Obamacare Timeline: 18 Major Changes
Policy + Politics

Obamacare Timeline: 18 Major Changes

REUTERS/Jessica Rinaldi

As it has been implementing the 2010 law reshaping the U.S. health-care system, the Obama administration has instituted a series of delays and other changes to the way the statute works in practice. Some changes were prompted by the government’s technical and other difficulties in launching HealthCare.gov, the online insurance marketplace on which three dozen states rely. Other changes respond to complaints by specific groups of consumers or parts of the health-care industry. Major changes and the dates when they were announced:

2013

Feb. 7: One-year delay, until 2015, for the start of a Basic Health Program, under which states may hire private health plans to insure some lower-income residents who do not qualify for Medicaid.
April 2: One-year delay, until 2015, for requirement that small-business insurance marketplaces, known as SHOPs, must offer a choice of at least two health plans.

July 2: One-year delay, until 2015, for requirement that employers with at least 50 workers offer insurance to their full-time workers, or pay a penalty.
July 5: One-year delay, until 2015, for federal scrutiny of the income of applicants who, when applying for a federal subsidy, list an amount that differs too much from what they reported on their tax returns.
July 5: One-year delay for requirement that state-run insurance exchanges verify whether people applying for federal subsidies actually qualify for the help — or whether they are ineligible because they could get insurance through a job.

Sept. 26: (Four days before HealthCare.gov, the federal insurance marketplace, opened.) One-month delay, until Nov. 1, for the start of online enrollment in small-business SHOPs.

Oct. 23: Six-week delay for the time by which most Americans will be required to have insurance, giving people until March 31, instead of Feb. 15, to buy a health plan and avoid the risk of a government fine.

Nov. 14: President Obama says states may have latitude to let people renew for one more year insurance policies that would otherwise be cancelled as of Jan. 1 because they do not include all of the benefits required under the health-care law.

Nov. 21: Six-week delay for the start of the sign-up period to get coverage for 2015, postponing the first day of open enrollment from Oct. 1. 2014 to Nov. 15.
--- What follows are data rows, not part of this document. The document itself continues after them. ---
(** * relocswap: a model of [main.cc] and the properties of its ELF
      relocation reader, dump formatter and shuffler.

    The program reads an ELF image, collects the dynamic relocation entries of
    the sections [.rel.dyn], [.rela.dyn] and [.rela.plt] together with the
    file offset of each entry, can print them, and can overwrite pairs of
    entries in a copy of the image with their [r_offset] (and [r_addend])
    fields exchanged.

    Conventions of the model.
    - A file is a [list byte]; structures are read and written in the host's
      byte order, taken to be little endian, with the field layout of
      [<elf.h>] (no padding in any of the structures used).
    - Unsigned w-bit integers are [Z] in the range [0, 2^w); [r_addend] is a
      signed [Z].
    - The template parameters [EhdrT, ShdrT, RelT, RelaT, SymT] are always
      instantiated together with the 32-bit or the 64-bit structures, so the
      model takes one [ImageClass] instead.
    - A run ends normally ([Ok]), through [errExit] ([ErrExit msg]), through a
      failed [assert] ([AssertFail msg]; the source does not define NDEBUG),
      or does something the language leaves undefined ([Undefined]): a
      division by zero, a read into an object that is too small for it, the
      use of an object only partly read, a C string without terminator.
    - Memory is unbounded: [resize] always succeeds, where the program
      itself may end with an exception that nothing catches when a table is
      too large to allocate.
    - The position of a good stream is kept as it is when it is stored as
      [uint64_t] or passed back to a seek: no file has 2^63 bytes.
    - A seek to a position that is not negative succeeds, also past the end
      of the file: the limit that a file system puts on offsets, past which
      a seek fails, is not modelled. *)

From Stdlib Require Import String Ascii ZArith List Lia Bool.
From Stdlib Require Import DecimalString HexadecimalString.
From coqutil Require Import Byte Word.LittleEndianList.
Import ListNotations.
Local Open Scope Z_scope.
Local Open Scope list_scope.

(** ** Outcomes *)

Inductive result (A : Type) : Type :=
| Ok (a : A)
| ErrExit (msg : string)
| AssertFail (msg : string)
| Undefined.
Arguments Ok {A} a.
Arguments ErrExit {A} msg.
Arguments AssertFail {A} msg.
Arguments Undefined {A}.

(** ** Bytes and files *)

Definition file := list byte.

(** The [n] bytes of [f] that start at offset [p]. *)
Definition slice (f : file) (p n : nat) : list byte := firstn n (skipn p f).

(** [f] after [buf] has been written at offset [p]; a write that starts past
    the end of the file leaves a hole of zero bytes. *)
Definition write_at (f : file) (p : nat) (buf : list byte) : file :=
  firstn p f ++ repeat Byte.x00 (p - length f) ++ buf
  ++ skipn (p + length buf) f.

(** Two's complement reading of an [n]-byte unsigned value. *)
Definition to_signed (n : nat) (z : Z) : Z :=
  if z <? 2 ^ (8 * Z.of_nat n - 1) then z else z - 2 ^ (8 * Z.of_nat n).

(** The C string that starts at the head of [l]: the bytes before the first
    NUL; [None] when there is no NUL. *)
Fixpoint until_nul (l : list byte) : option (list byte) :=
  match l with
  | [] => None
  | b :: t =>
      if Byte.eqb b Byte.x00 then Some []
      else option_map (cons b) (until_nul t)
  end.

(** [std::string(&tbl[i])] for [i < tbl.size()]. *)
Definition cstr_at (tbl : list byte) (i : nat) : result string :=
  match until_nul (skipn i tbl) with
  | Some bs => Ok (string_of_list_byte bs)
  | None => Undefined
  end.

(** ** The structures of <elf.h> *)

Inductive ImageClass := ELFCLASS32 | ELFCLASS64.

Definition SHT_STRTAB : Z := 3.
Definition SHT_RELA : Z := 4.
Definition SHT_REL : Z := 9.
Definition SHT_DYNSYM : Z := 11.

Definition ELF32_R_SYM (val : Z) : Z := Z.shiftr val 8.
Definition ELF64_R_SYM (i : Z) : Z := Z.shiftr i 32.

(** Width in bytes of [ElfN_Addr], [ElfN_Off], [Elf32_Word]/[Elf64_Xword]
    and [Elf32_Sword]/[Elf64_Sxword]. *)
Definition wordsz (cls : ImageClass) : nat :=
  match cls with ELFCLASS32 => 4 | ELFCLASS64 => 8 end%nat.

Module EhdrT.
Record t := mk { e_shoff : Z; e_shentsize : Z; e_shnum : Z; e_shstrndx : Z }.
Definition sizeof (cls : ImageClass) : nat :=
  match cls with ELFCLASS32 => 52 | ELFCLASS64 => 64 end%nat.
(** Offsets of [e_shoff] and [e_shentsize]; [e_shnum] and [e_shstrndx]
    follow [e_shentsize]. *)
Definition off_shoff (cls : ImageClass) : nat :=
  match cls with ELFCLASS32 => 32 | ELFCLASS64 => 40 end%nat.
Definition off_shentsize (cls : ImageClass) : nat :=
  match cls with ELFCLASS32 => 46 | ELFCLASS64 => 58 end%nat.
Definition decode (cls : ImageClass) (bs : list byte) : t :=
  {| e_shoff := le_combine (slice bs (off_shoff cls) (wordsz cls));
     e_shentsize := le_combine (slice bs (off_shentsize cls) 2);
     e_shnum := le_combine (slice bs (off_shentsize cls + 2) 2);
     e_shstrndx := le_combine (slice bs (off_shentsize cls + 4) 2) |}.
End EhdrT.

Module ShdrT.
Record t := mk { sh_name : Z; sh_type : Z; sh_offset : Z; sh_size : Z;
                 sh_entsize : Z }.
Definition sizeof (cls : ImageClass) : nat :=
  match cls with ELFCLASS32 => 40 | ELFCLASS64 => 64 end%nat.
Definition off_offset (cls : ImageClass) : nat :=
  match cls with ELFCLASS32 => 16 | ELFCLASS64 => 24 end%nat.
Definition off_size (cls : ImageClass) : nat :=
  match cls with ELFCLASS32 => 20 | ELFCLASS64 => 32 end%nat.
Definition off_entsize (cls : ImageClass) : nat :=
  match cls with ELFCLASS32 => 36 | ELFCLASS64 => 56 end%nat.
Definition decode (cls : ImageClass) (bs : list byte) : t :=
  {| sh_name := le_combine (slice bs 0 4);
     sh_type := le_combine (slice bs 4 4);
     sh_offset := le_combine (slice bs (off_offset cls) (wordsz cls));
     sh_size := le_combine (slice bs (off_size cls) (wordsz cls));
     sh_entsize := le_combine (slice bs (off_entsize cls) (wordsz cls)) |}.
End ShdrT.

Module SymT.
(** Only [st_name], the first member of both [Elf32_Sym] and [Elf64_Sym],
    is ever used. *)
Record t := mk { st_name : Z }.
Definition sizeof (cls : ImageClass) : nat :=
  match cls with ELFCLASS32 => 16 | ELFCLASS64 => 24 end%nat.
Definition decode (bs : list byte) : t :=
  {| st_name := le_combine (slice bs 0 4) |}.
End SymT.

Module RelT.
Record t := mk { r_offset : Z; r_info : Z }.
Definition sizeof (cls : ImageClass) : nat := (2 * wordsz cls)%nat.
Definition decode (cls : ImageClass) (bs : list byte) : t :=
  {| r_offset := le_combine (slice bs 0 (wordsz cls));
     r_info := le_combine (slice bs (wordsz cls) (wordsz cls)) |}.
Definition encode (cls : ImageClass) (r : t) : list byte :=
  le_split (wordsz cls) (r_offset r) ++ le_split (wordsz cls) (r_info r).
End RelT.

Module RelaT.
Record t := mk { r_offset : Z; r_info : Z; r_addend : Z }.
Definition sizeof (cls : ImageClass) : nat := (3 * wordsz cls)%nat.
Definition decode (cls : ImageClass) (bs : list byte) : t :=
  {| r_offset := le_combine (slice bs 0 (wordsz cls));
     r_info := le_combine (slice bs (wordsz cls) (wordsz cls));
     r_addend :=
       to_signed (wordsz cls)
         (le_combine (slice bs (2 * wordsz cls) (wordsz cls))) |}.
Definition encode (cls : ImageClass) (r : t) : list byte :=
  le_split (wordsz cls) (r_offset r) ++ le_split (wordsz cls) (r_info r)
  ++ le_split (wordsz cls) (r_addend r).
End RelaT.

(** ** Sequencing of fallible steps *)

Definition bind {A B : Type} (r : result A) (k : A -> result B) : result B :=
  match r with
  | Ok a => k a
  | ErrExit m => ErrExit m
  | AssertFail m => AssertFail m
  | Undefined => Undefined
  end.

Notation "x <- e ;; k" := (bind e (fun x => k))
  (at level 61, e at next level, right associativity).

(** [assert(c && msg)] *)
Definition assert (c : bool) (msg : string) : result unit :=
  if c then Ok tt else AssertFail msg.

(** ** The input stream [std::ifstream]

    [good] is false once a seek or a read has failed; every failed read is
    followed by [errExit], so the end-of-file flag needs no field of its own.
    Positions of a good stream are never negative. *)

Record ifstream := mk_ifstream { data : file; gpos : Z; good : bool }.

Definition tellg (fp : ifstream) : Z := if good fp then gpos fp else -1.

(** [seekg(p)]: the argument is converted to the signed 64-bit [streamoff];
    seeking to a negative position fails, seeking past the end does not; a
    failed stream is left alone. *)
Definition seekg (p : Z) (fp : ifstream) : ifstream :=
  if good fp then
    let p' := to_signed 8 (p mod 2 ^ 64) in
    if 0 <=? p' then mk_ifstream (data fp) p' true
    else mk_ifstream (data fp) (gpos fp) false
  else fp.

(** [read(buf, n)]: all [n] bytes or failure. *)
Definition read (n : Z) (fp : ifstream) : list byte * ifstream :=
  if good fp && (0 <=? n)
     && ((n =? 0) || (gpos fp + n <=? Z.of_nat (length (data fp))))
  then (slice (data fp) (Z.to_nat (gpos fp)) (Z.to_nat n),
        mk_ifstream (data fp) (gpos fp + n) true)
  else ([], mk_ifstream (data fp) (gpos fp) false).

(** ** The parsed model: the data members of [ElfT] *)

Record ElfT := mk_ElfT {
  relocs : list (Z * RelT.t);            (* Relocs without addends. *)
  relocsAddends : list (Z * RelaT.t);    (* Relocs + addends. *)
  symbolTable : list SymT.t;
  stringTable : list byte;
  sectionStringTable : list byte }.

Definition empty_ElfT : ElfT := mk_ElfT [] [] [] [] [].

(** The state that [parse] and its helpers work on: the stream they are
    passed and the object they fill. *)
Record parse_state := mk_ps { fp : ifstream; this : ElfT }.

Definition with_fp (f : ifstream -> ifstream) (s : parse_state) : parse_state :=
  mk_ps (f (fp s)) (this s).

Section Parse.
Variable cls : ImageClass.
(** * pr-doc-watch-action: link extraction, completeness decision and report
      rendering of [check-links.ts], with the earlier revisions of the script
      that validate links.

    The development embeds three revisions of the script:
    - [check-links.ts] (top level of this file);
    - the first revision, which validates every link ([Module Legacy]);
    - the typed revision of the first one ([Module Typed]), which differs from
      it in [extractLinks], in [checkLinkValidity] and in one line of the
      report.
    The revision of [check-links.ts] with debug output differs from it in the
    two link patterns and in the report lines only; it is not embedded.
    [Section Driver] holds [getChangedFiles] and [main] of [check-links.ts],
    [Module LegacyScan] the scanning half of the first revision.

    Strings are byte strings ([string]); the white space recognised by
    [trim] and by the patterns is the ASCII white space.  Node's [path]
    module is modelled in its POSIX flavour on path segments.  Of Node's
    HTTP client the development models what [checkLinkValidity] can see: the
    exception of [client.get] for an address that the URL parser refuses or
    whose protocol is not the client's (the parser is a parameter), the
    idle timer of the option [timeout], and the first event of the request,
    interim responses being skipped. *)

From Stdlib Require Import String Ascii List Bool Arith Lia.
From Stdlib Require Import DecimalString.
Import ListNotations.

Local Open Scope list_scope.
Local Open Scope string_scope.

(* ================================================================== *)
(** ** JavaScript strings *)

Module Js.

Definition startsWith (s p : string) : bool := String.prefix p s.

Definition str_rev (s : string) : string :=
  string_of_list_ascii (rev (list_ascii_of_string s)).

Definition endsWith (s p : string) : bool :=
  startsWith (str_rev s) (str_rev p).

(** White space of [String.prototype.trim] and of the class of white space
    in patterns, ASCII part:
    TAB, LF, VT, FF, CR and SPACE. *)
Definition is_space (c : ascii) : bool :=
  let n := nat_of_ascii c in
  Nat.eqb n 9 || Nat.eqb n 10 || Nat.eqb n 11 || Nat.eqb n 12 || Nat.eqb n 13
  || Nat.eqb n 32.

(** Line terminators, which the dot of a pattern does not match and after
    which a line begins under the flag [m]; ASCII part. *)
Definition is_line_terminator (c : ascii) : bool :=
  let n := nat_of_ascii c in Nat.eqb n 10 || Nat.eqb n 13.

Fixpoint trimStart (s : string) : string :=
  match s with
  | EmptyString => EmptyString
  | String c r => if is_space c then trimStart r else s
  end.

Definition trimEnd (s : string) : string := str_rev (trimStart (str_rev s)).

Definition trim (s : string) : string := trimEnd (trimStart s).

(** [s.slice(n)] *)
Fixpoint drop (n : nat) (s : string) : string :=
  match n, s with
  | O, _ => s
  | S n', String _ r => drop n' r
  | S _, EmptyString => EmptyString
  end.

(** [s.slice(0, n)] *)
Fixpoint take (n : nat) (s : string) : string :=
  match n, s with
  | O, _ => EmptyString
  | S n', String c r => String c (take n' r)
  | S _, EmptyString => EmptyString
  end.

(** [s.indexOf(p)]: the least position at which [p] occurs. *)
Fixpoint indexOf (s p : string) : option nat :=
  if startsWith s p then Some 0
  else match s with
       | EmptyString => None
       | String _ r => option_map S (indexOf r p)
       end.

(** [GetSubstitution] for a string pattern (no capture groups): in the
    replacement text a dollar followed by a dollar stands for one dollar,
    followed by an ampersand for the matched text, followed by a backquote
    for the text before the match and followed by a quote for the text after
    it; every other dollar is literal. *)
Fixpoint getSubstitution (matched before after replacement : string) : string :=
  match replacement with
  | EmptyString => EmptyString
  | String c r =>
      if Ascii.eqb c "$" then
        match r with
        | String d r' =>
            if Ascii.eqb d "$" then String "$" (getSubstitution matched before after r')
            else if Ascii.eqb d "&" then matched ++ getSubstitution matched before after r'
            else if Ascii.eqb d "`" then before ++ getSubstitution matched before after r'
            else if Ascii.eqb d "'" then after ++ getSubstitution matched before after r'
            else String c (getSubstitution matched before after r)
        | EmptyString => String c EmptyString
        end
      else String c (getSubstitution matched before after r)
  end.

(** [s.replace(p, replacement)] with a string pattern [p]: the first
    occurrence only. *)
Definition replace (s p replacement : string) : string :=
  match indexOf s p with
  | None => s
  | Some i =>
      let before := take i s in
      let after := drop (i + String.length p) s in
      before ++ getSubstitution p before after replacement ++ after
  end.

(** Removal of [p] at the start of [s], if it is there. *)
Definition stripPrefix (p s : string) : string :=
  if startsWith s p then drop (String.length p) s else s.

(** Removal of [p] at the end of [s], if it is there. *)
Definition stripSuffix (p s : string) : string :=
  if endsWith s p then take (String.length s - String.length p) s else s.

(** [xs.includes(x)] on an array of strings *)
Definition includes (xs : list string) (x : string) : bool :=
  existsb (String.eqb x) xs.

(** [String(n)] for a non-negative integer *)
Definition ofNat (n : nat) : string := NilEmpty.string_of_uint (Nat.to_uint n).

End Js.

(* ================================================================== *)
(** ** Node's [path] module, POSIX flavour *)

Module Path.

Definition slash : ascii := "/"%char.

Fixpoint split (s : string) : list string :=
  match s with
  | EmptyString => [EmptyString]
  | String c r =>
      if Ascii.eqb c slash then EmptyString :: split r
      else match split r with
           | [] => [String c EmptyString]
           | h :: t => String c h :: t
           end
  end.

Definition join (segs : list string) : string := String.concat "/" segs.

Definition isAbsolute (p : string) : bool := Js.startsWith p "/".

(** One step of [normalizeString]: the segments kept so far are a stack,
    last segment first. *)
Definition push_segment (allowAboveRoot : bool) (stack : list string) (seg : string)
  : list string :=
  if (seg =? "") || (seg =? ".") then stack
  else if seg =? ".." then
    match stack with
    | top :: below =>
        if top =? ".." then (if allowAboveRoot then ".." :: stack else stack)
        else below
    | [] => if allowAboveRoot then [".."] else []
    end
  else seg :: stack.

Definition normalizeSegments (allowAboveRoot : bool) (segs : list string) : list string :=
  rev (fold_left (push_segment allowAboveRoot) segs []).

Definition normalizeString (p : string) (allowAboveRoot : bool) : string :=
  join (normalizeSegments allowAboveRoot (split p)).

(** The loop of [path.resolve]: arguments from the right, the working
    directory last, until an absolute one is met. *)
Fixpoint resolve_loop (right_to_left : list string) (resolvedPath : string)
  : string * bool :=
  match right_to_left with
  | [] => (resolvedPath, false)
  | p :: rest =>
      if p =? "" then resolve_loop rest resolvedPath
      else
        let resolvedPath' := p ++ "/" ++ resolvedPath in
        if isAbsolute p then (resolvedPath', true)
        else resolve_loop rest resolvedPath'
  end.

Section WithCwd.

Variable cwd : string.

Definition resolve (args : list string) : string :=
  let '(resolvedPath, resolvedAbsolute) := resolve_loop (rev args ++ [cwd]) "" in
  let n := normalizeString resolvedPath (negb resolvedAbsolute) in
  if resolvedAbsolute then "/" ++ n
  else if n =? "" then "." else n.

(** Segments of a resolved path. *)
Definition segments (p : string) : list string :=
  filter (fun s => negb (s =? "")) (split p).

Fixpoint common_prefix (xs ys : list string) : nat :=
  match xs, ys with
  | x :: xs', y :: ys' => if x =? y then S (common_prefix xs' ys') else 0
  | _, _ => 0
  end.

Definition relative (from to : string) : string :=
  if from =? to then ""
  else
    let from' := resolve [from] in
    let to' := resolve [to] in
    if from' =? to' then ""
    else
      let fs := segments from' in
      let ts := segments to' in
      let c := common_prefix fs ts in
      join (repeat ".." (List.length fs - c) ++ skipn c ts).

End WithCwd.

(** [path.dirname]: the position of the slash that ends the directory part,
    scanning from the last character down to index 1. *)
Fixpoint dirname_end (rev_tail : list ascii) (i : nat) (matchedSlash : bool)
  : option nat :=
  match rev_tail with
  | [] => None
  | c :: r =>
      if Ascii.eqb c slash then
        if matchedSlash then dirname_end r (i - 1) true else Some i
      else dirname_end r (i - 1) false
  end.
Nov. 22: Extension of deadline to sign up for coverage that takes effect on Jan. 1 by eight days, from Dec. 15 to Dec. 23.
Nov. 27: Delays for another year, until November 2014, online enrollment in small-business SHOPs, although small businesses can now get coverage directly from an insurer or an insurance agent or broker.
Dec. 12: Several changes to give consumers more time to pay for the coverage that will start on Jan. 1: directing insurers to give people until Dec. 31 to pay their first month’s insurance premiums and urging the industry to provide additional flexibility. Also lets states continue through January so-called high-risk pools — special insurance for people with illnesses that have made it difficult for them to get private insurance in the past.

Dec. 19: Policy change that allows consumers who have received notices that their health plans are being cancelled because they do not include benefits that will be required as of Jan. 1 two options for 2014: buy catastrophic — that is, bare-bones — insurance or entirely avoid the mandate that most Americans have health insurance.

Dec. 23: Computer system for HealthCare.gov is reset, with no public announcement, to give people one more day to sign up for a health plan in time for coverage to start Jan. 1.

2014

Jan 14: Second extension of high-risk pools, until mid-March.

Feb. 10: Second delay, until 2016, for requirement that employers with at least 50 workers must offer insurance to their full-time workers, or pay a penalty

Feb. 27: Policy change to allow consumers to get federal subsidies if they buy health plans outside the new insurance marketplaces, to prevent people from being stranded without coverage because several state-run exchanges are still riddled with computer defects.

March 5: Second extension to give states latitude for two more years to let people renew insurance policies that fail to meet the law’s benefits standards, so that consumers may buy such policies until October 2016 and keep them for one year after that.

This article first appeared in The Washington Post.